In article <1992May7.153948.8766@psych.toronto.edu> michael@psych.toronto.edu (Michael Gemar) writes:
>In article <OZ.92May6132613@ursa.sis.yorku.ca> oz@ursa.sis.yorku.ca (Ozan Yigit) writes:
>>christo@psych.toronto.edu (Christopher Green) writes:
>>
>>   bill@NSMA.AriZonA.EdU (Bill Skaggs) writes:
>>   
>>   >  Regarding (1), the greatest resemblence is at a very abstract level:
>>   >both computers and brains are essentially information processing
>>   >devices.  
>
>... comments and counter comments deleted for brevity.
>
>Can I play? :-)  Although I will admit to both an academic and personal
>bias, I don't see why you think Chris is out of line here.  The question
>we are trying to answer is, at least in part, how similar brains and
>computers are.

 I'm going to jump in too - probably a mistake :-(

 I think the problem here is one of interpretation or mis-interpretation.

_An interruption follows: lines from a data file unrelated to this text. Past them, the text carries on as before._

(** * Binance funding-rate monitor

    A shallow embedding of the classification, aggregation, alert
    selection and report formatting code of the monitor
    ([config.py], [data_processor.py], [main.py], [notifier.py]),
    followed by the properties the specification states about it.

    Conventions of the embedding.
    - A finite Python [float] (or [int]) is the rational number it
      denotes, a value of [Q].  Comparisons, [abs] and negation of finite
      floats are exact, so they are the operations of [Q].  A float
      literal, product or quotient is the exact value rounded to the
      nearest binary64 number, ties to even ([round_binary64]); overflow
      to infinity is outside the model.
    - A [str] is a [string] of UTF-8 bytes; [==] on strings is
      [String.eqb].
    - A record-shaped [dict] literal (one whose keys are fixed in the
      source) is a [Record]; where the source passes [{}] for an absent
      record, the embedding passes [None].  A [dict] keyed by symbol that
      is only read by key is a [gmap string _].  A [dict] whose items are
      iterated ([combined_results], the [analysis] argument of the alert
      selector and of the report) is the list of its items in insertion
      order, the order in which Python iterates it.
    - A [set] is a [gset]; iterating over it enumerates [elements].
    - [datetime.now()] is an explicit argument. *)

From Stdlib Require Import QArith Qabs Qround Qpower Lqa Ascii.
From stdpp Require Import gmap strings list fin_maps sorting pretty.


(** ** Numbers *)

(** [x >= y] and [x > y] on finite floats. *)
Definition py_ge (x y : Q) : bool := Qle_bool y x.
Definition py_gt (x y : Q) : bool := negb (Qle_bool x y).

(** Rounding to the nearest integer, ties to even: the rounding that
    [format] applies to the digits it drops. *)
Definition round_half_even (q : Q) : Z :=
  let f := Qfloor q in
  match (q - inject_Z f ?= 1 # 2)%Q with
  | Lt => f
  | Gt => (f + 1)%Z
  | Eq => if Z.even f then f else (f + 1)%Z
  end.

(** The exponent of the leading binary digit of a positive rational:
    [2 ^ Qlog2 q <= q < 2 ^ (Qlog2 q + 1)]. *)
Definition Qlog2 (q : Q) : Z :=
  let k := (Z.log2 (Qnum q) - Z.log2 (Z.pos (Qden q)))%Z in
  if Qle_bool (2 ^ k) q then k else (k - 1)%Z.

(** Rounding to the nearest multiple of [2 ^ e], ties to even. *)
Definition round_to_ulp (e : Z) (q : Q) : Q :=
  (inject_Z (round_half_even (q / 2 ^ e)) * 2 ^ e)%Q.

(** The exponent of the unit in the last place of the binary64 numbers
    around a positive [q]: 53 significant bits, and not below the
    exponent of the subnormal numbers. *)
Definition ulp_exponent (q : Q) : Z := Z.max (Qlog2 q - 52) (-1074).

(** Rounding to the nearest binary64 number, ties to even. *)
Definition round_binary64 (q : Q) : Q :=
  match (q ?= 0)%Q with
  | Eq => 0%Q
  | Gt => round_to_ulp (ulp_exponent q) q
  | Lt => (- round_to_ulp (ulp_exponent (- q)) (- q))%Q
  end.

(** A float literal; [x * y] and [x / y] on floats. *)
Definition float (q : Q) : Q := round_binary64 q.
Definition float_mul (x y : Q) : Q := round_binary64 (x * y).
Definition float_div (x y : Q) : Q := round_binary64 (x / y).

(** ['0' * n] *)
Fixpoint zeros (n : nat) : string :=
  match n with
  | O => ""
  | S n' => "0" +:+ zeros n'
  end.

(** [s.rjust(width, '0')] *)
Definition rjust_zeros (width : nat) (s : string) : string :=
  zeros (width - String.length s) +:+ s.

(** [format(x, '.<prec>f')], and [format(x, '+.<prec>f')] when [plus] is
    set: sign, integer part, point, [prec] digits. *)
Definition format_f (plus : bool) (prec : nat) (x : Q) : string :=
  let scale := (10 ^ Z.of_nat prec)%Z in
  let digits := round_half_even (Qabs x * inject_Z scale)%Q in
  let sign := if py_gt 0 x then "-" else if plus then "+" else "" in
  sign +:+ pretty (Z.to_N (digits / scale))
       +:+ (if decide (prec = O) then ""
            else "." +:+ rjust_zeros prec (pretty (Z.to_N (digits mod scale)))).

(** ** Strings *)

(** [s.split(sep)[0]] for a one-character separator: the characters of
    [s] before the first [sep], all of [s] when there is none. *)
Fixpoint split_first (sep : ascii) (s : string) : string :=
  match s with
  | EmptyString => EmptyString
  | String c rest =>
      if Ascii.eqb c sep then EmptyString else String c (split_first sep rest)
  end.

(** [x in l] for a list of strings. *)
Definition str_in (x : string) (l : list string) : bool :=
  existsb (String.eqb x) l.

(** ** Dicts in insertion order *)

(** [d[k] = v]: the value of an existing key is replaced in place, a new
    key is added at the end. *)
Fixpoint dict_set {V} (d : list (string * V)) (k : string) (v : V) : list (string * V) :=
  match d with
  | [] => [(k, v)]
  | (k', v') :: d' =>
      if String.eqb k' k then (k, v) :: d' else (k', v') :: dict_set d' k v
  end.

(** [d.get(k)] *)
Fixpoint dict_get {V} (d : list (string * V)) (k : string) : option V :=
  match d with
  | [] => None
  | (k', v') :: d' => if String.eqb k' k then Some v' else dict_get d' k
  end.

(** ** config.py *)

Record Band := { band_min : Q; band_max : Q }.

(** An entry of [FUNDING_RATE_THRESHOLDS]: the keys ['normal'], ['hot'],
    ['overheated'], each with ['min'] and ['max']. *)
Record FundingThresholds := {
  normal : Band;
  hot : Band;
  overheated : Band
}.

(** An entry of [OI_THRESHOLDS], in millions of USD. *)
Record OIThresholds := { low : Q; high : Q }.

Module Config.

Definition SYMBOLS : list string :=
  [ "BTC/USDT:USDT"; "ETH/USDT:USDT"; "BNB/USDT:USDT"; "ADA/USDT:USDT";
    "SOL/USDT:USDT"; "DOGE/USDT:USDT"; "XRP/USDT:USDT"; "MATIC/USDT:USDT";
    "AVAX/USDT:USDT"; "DOT/USDT:USDT" ].

Definition FUNDING_RATE_THRESHOLDS : gmap string FundingThresholds :=
  list_to_map
    [ ("BTC",
       {| normal := {| band_min := float 0.0; band_max := float 0.0003 |};
          hot := {| band_min := float 0.0005; band_max := float 0.001 |};
          overheated := {| band_min := float 0.001; band_max := 999 |} |});
      ("ETH",
       {| normal := {| band_min := float 0.0; band_max := float 0.0005 |};
          hot := {| band_min := float 0.001; band_max := float 0.0015 |};
          overheated := {| band_min := float 0.002; band_max := 999 |} |});
      ("DEFAULT",
       {| normal := {| band_min := (- float 0.005); band_max := float 0.005 |};
          hot := {| band_min := float 0.01; band_max := float 0.015 |};
          overheated := {| band_min := float 0.02; band_max := 999 |} |}) ].

Definition OI_THRESHOLDS : gmap string OIThresholds :=
  list_to_map
    [ ("BTC", {| low := 1000; high := 5000 |});
      ("ETH", {| low := 500; high := 2000 |});
      ("DEFAULT", {| low := 50; high := 200 |}) ].

(** [d.get(k, d['DEFAULT'])].  The default is an argument of [get], so
    the subscript [d['DEFAULT']] is evaluated first and raises
    [KeyError] ([None] here) when the table has no such key. *)
Definition get_or_DEFAULT {V} (d : gmap string V) (k : string) : option V :=
  dflt ← d !! "DEFAULT";
  Some (default dflt (d !! k)).

Definition get_symbol_threshold (symbol : string) : option FundingThresholds :=
  let base_symbol := split_first "/" symbol in
  get_or_DEFAULT FUNDING_RATE_THRESHOLDS base_symbol.

Definition get_oi_threshold (symbol : string) : option OIThresholds :=
  let base_symbol := split_first "/" symbol in
  get_or_DEFAULT OI_THRESHOLDS base_symbol.
(** ** The preview handlers *)

(** Induction on a JSON value that reaches the elements of an array. *)
Lemma JSON_array_ind (P : JSON -> Prop) :
  P JNull -> (forall b, P (JBool b)) -> (forall n, P (JNum n)) ->
  (forall s, P (JStr s)) ->
  (forall items, Forall P items -> P (JArr items)) ->
  (forall props, P (JObj props)) ->
  forall v, P v.
Proof.
  intros Hnull Hbool Hnum Hstr Harr Hobj.
  fix IH 1.
  intros [|b|n|s|items|props];
    [exact Hnull | apply Hbool | apply Hnum | apply Hstr | | apply Hobj].
  apply Harr. revert items. fix IHl 1.
  intros [|x items]; constructor; [apply IH | apply IHl].
Qed.

(** Where JavaScript's conversion yields a string, it is the string the
    handlers use. *)
Lemma ToString_agrees (v : JSON) : forall s, ToString v = Some s -> toString v = s.
Proof.
  induction v as [|[|]|n|t|items IHitems|props] using JSON_array_ind;
    cbn [ToString toString]; intros s Hs; try (injection Hs as <-; reflexivity).
  - destruct (_ items) as [strs|] eqn:Hel in Hs; [|discriminate].
    cbn in Hs. injection Hs as <-. f_equal.
    revert strs Hel. induction IHitems as [|x items Hx _ IHl]; intros strs Hel.
    + injection Hel as <-. reflexivity.
    + cbn [List.map].
      destruct (match x with JNull => Some "" | _ => ToString x end) as [sx|] eqn:Ex;
        [|discriminate].
      destruct (_ items) as [srest|] eqn:Hrest in Hel; [|discriminate].
      injection Hel as <-. f_equal; [|exact (IHl srest Hrest)].
      destruct x; try (injection Ex as <-; reflexivity); exact (Hx sx Ex).
  - destruct (props !! "toString"); [discriminate|]. injection Hs as <-. reflexivity.
Qed.

Lemma ToString_value_agrees (v : Value) (s : string) :
  ToString_value v = Some s -> toString_value v = s.
Proof.
  destruct v as [j|]; cbn [ToString_value].
  - unfold toString_value. apply ToString_agrees.
  - intros [= <-]. reflexivity.
Qed.

Lemma get_field (data : JSON) (k : string) (p : Page) :
  data <> JNull -> get data k p = (Normal (field data k), p).
Proof. destruct data; intros H; try reflexivity. congruence. Qed.

Lemma on_rejected_run (e : JS.Error) (p : Page) (btn : Button) :
  previewBtn p = Some btn ->
  on_rejected e p =
    (Normal tt,
     set_log (log p ++ [Alert failure_msg; ConsoleError "Error:" e]) (restored p)).
Proof.
  intros Hbtn. unfold on_rejected, set_disabled, set_textContent. run.
  rewrite Hbtn. run. rewrite <- app_assoc. reflexivity.
Qed.
(** * pubmed-feed-pro: the ingestion, dedup and generation pipeline

    A shallow embedding of [core/pubmed_client.py], [core/llm_generator.py],
    [core/content_generator.py], [core/database.py] and of [run_search] in
    [core/cli.py], with the properties the specification states about them.

    Conventions of the model:
    - a Python [str] is its UTF-8 encoding in a [string]; slicing and [len]
      count code points ([utf8_take], [utf8_chars]);
    - a Python value of unknown shape (what [json.loads] returns) is a [pyval];
    - effectful code lives in the monad [Py]: a state monad over [World] whose
      results may be a raised exception; [try ... except Exception] is [catch];
    - everything outside the process (HTTP, the language model, storage faults,
      the clock) and the library functions whose text the code does not contain
      are fields of [Env]; the k-th call of a service is answered by the
      oracle at index k, and recorded in a log of the [World];
    - [print] is not modelled. *)

From stdpp Require Import gmap strings list fin_maps.
From Stdlib Require Import ZArith QArith Ascii DecimalString.

#[local] Set Warnings "-register-all".
#[local] Close Scope Q_scope.
#[local] Open Scope Z_scope.
#[local] Open Scope nat_scope.

(** ** Python strings *)

(** A byte [10xxxxxx] continues the code point begun before it. *)
Definition utf8_continuation (c : ascii) : bool :=
  match c with
  | Ascii _ _ _ _ _ _ b6 b7 => b7 && negb b6
  end.

(** [s[:n]]: the first [n] code points of [s]. *)
Fixpoint utf8_take (n : nat) (s : string) : string :=
  match s with
  | EmptyString => EmptyString
  | String c rest =>
      if utf8_continuation c then String c (utf8_take n rest)
      else match n with
           | O => EmptyString
           | S n' => String c (utf8_take n' rest)
           end
  end.

(** The continuation bytes at the head of [s], and what follows them. *)
Fixpoint utf8_span (s : string) : string * string :=
  match s with
  | EmptyString => (EmptyString, EmptyString)
  | String c rest =>
      if utf8_continuation c
      then let '(h, t) := utf8_span rest in (String c h, t)
      else (EmptyString, s)
  end.

(** The code points of [s], each as a one-character Python string. *)
Fixpoint utf8_chars_fuel (fuel : nat) (s : string) : list string :=
  match fuel, s with
  | S f, String c rest =>
      let '(h, t) := utf8_span rest in String c h :: utf8_chars_fuel f t
  | _, _ => []
  end.
(** * CMYK converter: the conversion endpoint and the upload page

    A shallow embedding of the two TypeScript sources of the repository:

    - [src/app/api/convert/route.ts]: the [POST] handler of [/api/convert];
    - the page component [Home] with its handlers [onDrop], [convertImage],
      [convertAllImages] and [clearImages].

    The image toolkit ([sharp]), the browser's [fetch] and React's state
    hooks are outside the repository.  The toolkit is an interface the
    handler is parameterised by; [fetch] is an effect whose outcome the
    environment chooses; the two [useState] cells are the fields of a
    record that the effects [setImages] and [setIsProcessing] update. *)

From Stdlib Require Import List String Ascii Strings.Byte Bool Arith NArith Lia.
From Stdlib Require Import DecimalString.
From Stdlib Require Import ZArith.
Import ListNotations.

Set Implicit Arguments.
Set Warnings "-register-all".
Local Open Scope string_scope.
Local Open Scope list_scope.

(** ** Values shared by both sides *)

(** A value that a JavaScript [throw] (or a rejected promise) carries:
    either an [Error] object with its [message], or any other value. *)
Inductive Thrown : Type :=
| ErrorObj (message : string)
| NonError (shown : string).

(** The outcome of an operation that may throw. *)
Definition Result (A : Type) : Type := (Thrown + A)%type.

(** JSON values, as [NextResponse.json] writes them and [response.json()]
    reads them. *)
Inductive Json : Type :=
| JNull
| JBool (b : bool)
| JNum (n : N)
| JStr (s : string)
| JArr (items : list Json)
| JObj (fields : list (string * Json)).

(** Property read [o.k] on a parsed object: the first field named [k]. *)
Fixpoint assoc (k : string) (fields : list (string * Json)) : option Json :=
  match fields with
  | [] => None
  | (k', v) :: rest => if String.eqb k k' then Some v else assoc k rest
  end.

Definition field (k : string) (j : Json) : option Json :=
  match j with
  | JObj fields => assoc k fields
  | _ => None
  end.

Definition Buffer : Type := list byte.

(** A [File]: its name, its declared content type and its bytes. *)
Record File : Type := mkFile {
  name : string;
  type : string;
  arrayBuffer : Buffer
}.

(** The value of a form field: the text of a field sent without a file
    name, or a file. *)
Inductive FormDataEntryValue : Type :=
| EntryText (value : string)
| EntryFile (file : File).

(** A multipart form: named entries.  [formData.get(k)] is the first
    entry named [k], and [null] when there is none; the cast [as File] of
    the handler is erased at run time. *)
Definition FormData : Type := list (string * FormDataEntryValue).
(** * Mancala (Kalah variant): the board engine of [Mancala.py]

    A shallow embedding of the rules engine: [init_board], [is_game_over],
    [make_move], [collect_remaining_stones] and [get_winner].

    The board is a Python list of integers: a [list Z], read and written by
    index.  Reading or writing outside the list raises [IndexError] in Python;
    the embedding keeps that outcome explicit.  The [while] loop of
    [make_move] is iterated with a step budget, and running out of budget is
    a third outcome, [Diverge], which the theorems below show never
    happens.

    Python mutates the list in place and returns the same object; here the
    returned list is the state of that object after the call. *)

From Stdlib Require Import ZArith Lia Bool.
From stdpp Require Import base list.

Open Scope Z_scope.

(** ** Outcomes of a Python call *)

Inductive outcome (A : Type) : Type :=
  | Return (a : A)
  | IndexError
  | Diverge.

Arguments Return {A} a.
Arguments IndexError {A}.
Arguments Diverge {A}.

(** Sequencing: the first raised error or divergence ends the call. *)
Definition bind {A B : Type} (m : outcome A) (f : A -> outcome B) : outcome B :=
  match m with
  | Return a => f a
  | IndexError => IndexError
  | Diverge => Diverge
  end.

Notation "x <- m ;; k" := (bind m (fun x => k))
  (at level 100, m at next level, right associativity).

(** ** Python lists of integers *)

Module Py.

(** [sum(l)] *)
Definition sum (l : list Z) : Z := foldr Z.add 0 l.

(** [l[lo:hi]] for constant bounds [0 <= lo], [0 <= hi]. *)
Definition slice (l : list Z) (lo hi : nat) : list Z := drop lo (take hi l).

(** The position an index [i] denotes in [l]: negative indices count from
    the end, anything outside the list is an error. *)
Definition position (l : list Z) (i : Z) : option nat :=
  let n := Z.of_nat (length l) in
  let j := if i <? 0 then i + n else i in
  if (0 <=? j) && (j <? n) then Some (Z.to_nat j) else None.

(** [l[i]] *)
Definition getitem (l : list Z) (i : Z) : outcome Z :=
  match position l i with
  | Some k =>
      match l !! k with
      | Some x => Return x
      | None => IndexError
      end
  | None => IndexError
  end.

(** [l[i] = v] *)
Definition setitem (l : list Z) (i : Z) (v : Z) : outcome (list Z) :=
  match position l i with
  | Some k => Return (<[k := v]> l)
  | None => IndexError
  end.

(** [range(lo, hi)] *)
Definition range (lo hi : Z) : list Z := seqZ lo (hi - lo).

(** [i in range(lo, hi)] *)
Definition in_range (i lo hi : Z) : bool := (lo <=? i) && (i <? hi).

End Py.

(** Total read used in statements: the entry at index [i], 0 outside. *)
Definition at_ (b : list Z) (i : Z) : Z :=
  if i <? 0 then 0 else nth (Z.to_nat i) b 0.

(** ** The engine *)

(** [init_board()] *)
Definition init_board : list Z :=
  let board := replicate 14 4 in
  let board := <[6%nat := 0]> board in
  let board := <[13%nat := 0]> board in
  board.

(** [is_game_over(board)] *)
Definition is_game_over (board : list Z) : bool :=
  if (Py.sum (Py.slice board 0 6) =? 0) || (Py.sum (Py.slice board 7 13) =? 0)
  then true
  else false.

(** The state of the distribution loop: the board, [index] and [stones]. *)
Definition loop_state : Type := list Z * Z * Z.

(** One pass through the body of [while stones > 0]. *)
Definition loop_body (player : Z) (st : loop_state) : outcome loop_state :=
  let '(board, index, stones) := st in
  let index := (index + 1) mod 14 in
  if (player =? 1) && (index =? 13) then Return (board, index, stones)
  else if (player =? 2) && (index =? 6) then Return (board, index, stones)
  else
    x <- Py.getitem board index ;;
    board <- Py.setitem board index (x + 1) ;;
    Return (board, index, stones - 1).

(** [while stones > 0: ...], at most [fuel] passes. *)
Fixpoint while_loop (fuel : nat) (player : Z) (st : loop_state)
  : outcome loop_state :=
  if st.2 >? 0 then
    match fuel with
    | O => Diverge
    | S fuel' => st' <- loop_body player st ;; while_loop fuel' player st'
    end
  else Return st.

(** Passes allowed for a pit of [stones] stones. *)
Definition loop_budget (stones : Z) : nat := Z.to_nat (2 * stones).

(** Lines 70-82 of [make_move]: empty the pit and distribute its stones.
    Returns the board and [index], the landing position of the last stone. *)
Definition sow (board : list Z) (pit player : Z) : outcome (list Z * Z) :=
  stones <- Py.getitem board pit ;;
  board <- Py.setitem board pit 0 ;;
  st <- while_loop (loop_budget stones) player (board, pit, stones) ;;
  Return (st.1.1, st.1.2).

(** The validation at the head of [make_move]: [true] when the move is
    refused. *)
Definition refused (board : list Z) (pit player : Z) : outcome bool :=
  if player =? 1 then
    if (pit <? 0) || (pit >? 5) then Return true
    else x <- Py.getitem board pit ;; Return (x =? 0)
  else
    if (pit <? 7) || (pit >? 12) then Return true
    else x <- Py.getitem board pit ;; Return (x =? 0).

(** The body shared by the two capture branches: [store] is 6 or 13. *)
Definition capture_into (store : Z) (board : list Z) (index : Z)
  : outcome (list Z) :=
  let opposite := 12 - index in
  y <- Py.getitem board opposite ;;
  if y >? 0 then
    s <- Py.getitem board store ;;
    y <- Py.getitem board opposite ;;
    board <- Py.setitem board store (s + (y + 1)) ;;
    board <- Py.setitem board index 0 ;;
    board <- Py.setitem board opposite 0 ;;
    Return board
  else Return board.

(** Lines 89-101 of [make_move]: the capture rule. *)
Definition capture (board : list Z) (index player : Z) : outcome (list Z) :=
  c1 <- (if (player =? 1) && Py.in_range index 0 6
        then x <- Py.getitem board index ;; Return (x =? 1)
        else Return false) ;;
  if c1 then capture_into 6 board index
  else
    c2 <- (if (player =? 2) && Py.in_range index 7 13
          then x <- Py.getitem board index ;; Return (x =? 1)
          else Return false) ;;
    if c2 then capture_into 13 board index
    else Return board.

(** [make_move(board, pit, player)]: [(valid_move, board, extra_turn)]. *)
Definition make_move (board : list Z) (pit player : Z)
  : outcome (bool * list Z * bool) :=
  bad <- refused board pit player ;;
  if bad then Return (false, board, false)
  else
    r <- sow board pit player ;;
    let '(board, index) := r in
    let extra_turn :=
      if ((player =? 1) && (index =? 6)) || ((player =? 2) && (index =? 13))
      then true else false in
    board <- capture board index player ;;
    Return (true, board, extra_turn).

(** [for i in idxs: board[i] = 0] *)
Fixpoint zero_pits (idxs : list Z) (board : list Z) : outcome (list Z) :=
  match idxs with
  | [] => Return board
  | i :: rest => board <- Py.setitem board i 0 ;; zero_pits rest board
  end.

(** [collect_remaining_stones(board)] *)
Definition collect_remaining_stones (board : list Z) : outcome (list Z) :=
  s <- Py.getitem board 6 ;;
  board <- Py.setitem board 6 (s + Py.sum (Py.slice board 0 6)) ;;
  s <- Py.getitem board 13 ;;
  board <- Py.setitem board 13 (s + Py.sum (Py.slice board 7 13)) ;;
  board <- zero_pits (Py.range 0 6) board ;;
  board <- zero_pits (Py.range 7 13) board ;;
  Return board.

(** [get_winner(board)]: 1, 2, or 0 for a tie. *)
Definition get_winner (board : list Z) : outcome Z :=
  s1 <- Py.getitem board 6 ;;
  s2 <- Py.getitem board 13 ;;
  if s1 >? s2 then Return 1
  else
    t2 <- Py.getitem board 13 ;;
    t1 <- Py.getitem board 6 ;;
    if t2 >? t1 then Return 2 else Return 0.

(** ** Notions used in the statements and proofs *)

(** [board[i] = v] on a board where [i] is in range. *)
Definition upd (b : list Z) (i v : Z) : list Z := <[Z.to_nat i := v]> b.

(** Every count is at least 0. *)
Definition nonneg (b : list Z) : Prop := Forall (fun x => 0 <= x) b.

(** The opponent's store, seen from [player]: the position a pass skips. *)
Definition skips (player index : Z) : bool :=
  ((player =? 1) && (index =? 13)) || ((player =? 2) && (index =? 6)).

(** What one pass of the loop does when no read or write can fail. *)
Definition pass (player : Z) (st : loop_state) : loop_state :=
  let '(b, i, s) := st in
  let j := (i + 1) mod 14 in
  if skips player j then (b, j, s)
  else (upd b j (at_ b j + 1), j, s - 1).

(** The number of deposits made from position [i] before the loop first
    reaches the store it skips. *)
Definition gap (player i : Z) : Z :=
  if player =? 1 then (12 - i) mod 14
  else if player =? 2 then (5 - i) mod 14
  else 0.

(** The number of passes the loop makes from position [i] with [s] stones:
    one per stone, and one more for each visit of the skipped store, which
    comes after [gap] deposits and then after every 13 deposits. *)
Definition passes_needed (player i s : Z) : Z :=
  if s <=? 0 then 0
  else if (player =? 1) || (player =? 2)
       then s + (s + 12 - gap player i) / 13
       else s.

(** The validation, with the read of [board[pit]] resolved. *)
Definition is_invalid (b : list Z) (pit player : Z) : bool :=
  if player =? 1 then (pit <? 0) || (pit >? 5) || (at_ b pit =? 0)
  else (pit <? 7) || (pit >? 12) || (at_ b pit =? 0).

(** The board after a capture credited to [store]. *)
Definition captured (store : Z) (b : list Z) (index : Z) : list Z :=
  let opposite := 12 - index in
  let b1 := upd b store (at_ b store + (at_ b opposite + 1)) in
  let b2 := upd b1 index 0 in
  upd b2 opposite 0.

(** The capture rule, with every read and write resolved. *)
Definition capture_result (b : list Z) (index player : Z) : list Z :=
  if (player =? 1) && Py.in_range index 0 6 && (at_ b index =? 1) then
    if at_ b (12 - index) >? 0 then captured 6 b index else b
  else if (player =? 2) && Py.in_range index 7 13 && (at_ b index =? 1) then
    if at_ b (12 - index) >? 0 then captured 13 b index else b
  else b.

(** The extra-turn test. *)
Definition extra_turn_flag (index player : Z) : bool :=
  ((player =? 1) && (index =? 6)) || ((player =? 2) && (index =? 13)).

(** Stones in hand plus stones on the board stay [total]. *)
Definition conserves (total : Z) (st : loop_state) : Prop :=
  0 <= st.2 /\ Py.sum st.1.1 + st.2 = total.

(** The capture rule fires for [player] at [idx] on [bs]. *)
Definition fires (bs : list Z) (idx player store : Z) : Prop :=
  (store = 6 /\ player = 1 /\ 0 <= idx <= 5 \/
   store = 13 /\ player = 2 /\ 7 <= idx <= 12) /\
  at_ bs idx = 1 /\ at_ bs (12 - idx) > 0.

 The term "information processing" is ambiguous.  It is sometimes used as
a synonym for "computing" as on a digital computer.  But it also carries
is own meaning as taking some information and processing it, not necessarily
in any specified way.

 It's my impression that Bill was using the term in the second sense, while
Michael and Chris are reading into it the first sense.

>                To *assert* the above similarity is simply to beg the
>question we are trying to answer.

  How about giving Bill some benefit of the doubt.  Maybe he wasn't begging
the question at all.  Perhaps he was trying to find a point of common
agreement from which the discussion can then pick up.  Saying that the
brain processes information does not necessarily imply that it processes
the information in the same manner as typical computer programs, nor does
it imply that the type if information is similar to the type of information
typically processed by computers.

>                                   If someone want to offer *arguments*
>about this *essential* nature of the brain, in constrast to weather
>systems, the stock market, the movement of galaxies, etc., then we
>*would* have some substance...

  My interpretation of Bill's comment was that he was commenting on the fact
that the brain is a product of biological evolution, and pointing out what
seemed to be an essential property of the brain which would provide the
survival benefits to allow it to evolve.

  I do assume you are not claiming that weather systems and the movement of
galaxies are the product of biological evolution.